• _PROMPT_
Every entry needs to be given again exactly as it reads.

------ RECORDS SHOWN

(** C10, on a file whose name holds a quote. *)
Lemma manifest_lines_quote :
  let args := sample_args "quote.txt" in
  let run := analyze sample_float_of_str sample_int_of_str (sample_env 0) args
                     (sample_lines "quote.txt") sample_world in
  files run.2 !! "in/files_to_concat.txt" = Some ("file 'in/it's.mp3'" +:+ Py.NL)
  /\ count_char Py.QUOTE (manifest_line "in/it's.mp3") = 3%nat.
Proof.
  intros args run.
  destruct (manifest_lines sample_float_of_str sample_int_of_str (sample_env 0)
              args (sample_lines "quote.txt") sample_world
              (value loop_start run.1) run.2)
    as (M & _ & Q); [vm_compute; reflexivity|].
  split.
  - change "in/files_to_concat.txt" with (concat_list_path args).
    rewrite M. vm_compute. reflexivity.
  - rewrite Q. vm_compute. reflexivity.
Defined.

(** ** Sample runs for the further properties *)

(** X1, on an order file that does not exist. *)
Lemma preflight_failure_untouched_sample :
  let run := main sample_float_of_str sample_int_of_str (sample_env 0)
                  (sample_args "nope.txt") sample_world in
  run.1 = Raise (SystemExit 1)
  /\ files run.2 = sample_files
  /\ joins run.2 = [].
Proof.
  intros run.
  apply (preflight_failure_untouched sample_float_of_str sample_int_of_str
           (sample_env 0) (sample_args "nope.txt") sample_world).
  vm_compute. reflexivity.
Defined.

(** X3, on the three-file order with a muxer that exits with 1. *)
Lemma main_join_cleanup_sample :
  let run := main sample_float_of_str sample_int_of_str (sample_env 1)
                  (sample_args "three.txt") sample_world in
  run.1 = Ok ()
  /\ length (joins run.2) = 1%nat
  /\ files run.2 !! "in/files_to_concat.txt" = None
  /\ files run.2 !! "in/metadata.txt" = None
  /\ last (stdout run.2)
     = Some (Print [FStr "Error running ffmpeg: "; FExn (CalledProcessError 1)]).
Proof.
  intros run.
  pose (loop := analyze sample_float_of_str sample_int_of_str (sample_env 1)
                  (sample_args "three.txt") (sample_lines "three.txt")
                  (emit (banner (length (sample_lines "three.txt"))) sample_world)).
  destruct (main_join_cleanup sample_float_of_str sample_int_of_str (sample_env 1)
              (sample_args "three.txt") sample_world
              (default EmptyString (sample_files !! "three.txt"))
              (value loop_start loop.1) loop.2)
    as (R & J & C & M & L).
  - vm_compute. reflexivity.
  - vm_compute. reflexivity.
  - vm_compute. reflexivity.
  - vm_compute. discriminate.
  - reflexivity.
  - vm_compute. reflexivity.
  - vm_compute. reflexivity.
  - split; [exact R|]. split; [unfold run; rewrite J; reflexivity|].
    split; [exact C|]. split; [exact M|].
    unfold run. rewrite L. vm_compute. reflexivity.
Defined.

------------

• _RESPONSE FOR THIS EXERCISE_
(** C10, on a file whose name holds a quote. *)
Lemma manifest_lines_quote :
  let args := sample_args "quote.txt" in
  let run := analyze sample_float_of_str sample_int_of_str (sample_env 0) args
                     (sample_lines "quote.txt") sample_world in
  files run.2 !! "in/files_to_concat.txt" = Some ("file 'in/it's.mp3'" +:+ Py.NL)
  /\ count_char Py.QUOTE (manifest_line "in/it's.mp3") = 3%nat.
Proof.
  intros args run.
  destruct (manifest_lines sample_float_of_str sample_int_of_str (sample_env 0)
              args (sample_lines "quote.txt") sample_world
              (value loop_start run.1) run.2)
    as (M & _ & Q); [vm_compute; reflexivity|].
  split.
  - change "in/files_to_concat.txt" with (concat_list_path args).
    rewrite M. vm_compute. reflexivity.
  - rewrite Q. vm_compute. reflexivity.
Defined.

(** ** Sample runs for the further properties *)

(** X1, on an order file that does not exist. *)
Lemma preflight_failure_untouched_sample :
  let run := main sample_float_of_str sample_int_of_str (sample_env 0)
                  (sample_args "nope.txt") sample_world in
  run.1 = Raise (SystemExit 1)
  /\ files run.2 = sample_files
  /\ joins run.2 = [].
Proof.
  intros run.
  apply (preflight_failure_untouched sample_float_of_str sample_int_of_str
           (sample_env 0) (sample_args "nope.txt") sample_world).
  vm_compute. reflexivity.
Defined.

(** X3, on the three-file order with a muxer that exits with 1. *)
Lemma main_join_cleanup_sample :
  let run := main sample_float_of_str sample_int_of_str (sample_env 1)
                  (sample_args "three.txt") sample_world in
  run.1 = Ok ()
  /\ length (joins run.2) = 1%nat
  /\ files run.2 !! "in/files_to_concat.txt" = None
  /\ files run.2 !! "in/metadata.txt" = None
  /\ last (stdout run.2)
     = Some (Print [FStr "Error running ffmpeg: "; FExn (CalledProcessError 1)]).
Proof.
  intros run.
  pose (loop := analyze sample_float_of_str sample_int_of_str (sample_env 1)
                  (sample_args "three.txt") (sample_lines "three.txt")
                  (emit (banner (length (sample_lines "three.txt"))) sample_world)).
  destruct (main_join_cleanup sample_float_of_str sample_int_of_str (sample_env 1)
              (sample_args "three.txt") sample_world
              (default EmptyString (sample_files !! "three.txt"))
              (value loop_start loop.1) loop.2)
    as (R & J & C & M & L).
  - vm_compute. reflexivity.
  - vm_compute. reflexivity.
  - vm_compute. reflexivity.
  - vm_compute. discriminate.
  - reflexivity.
  - vm_compute. reflexivity.
  - vm_compute. reflexivity.
  - split; [exact R|]. split; [unfold run; rewrite J; reflexivity|].
    split; [exact C|]. split; [exact M|].
    unfold run. rewrite L. vm_compute. reflexivity.
Defined.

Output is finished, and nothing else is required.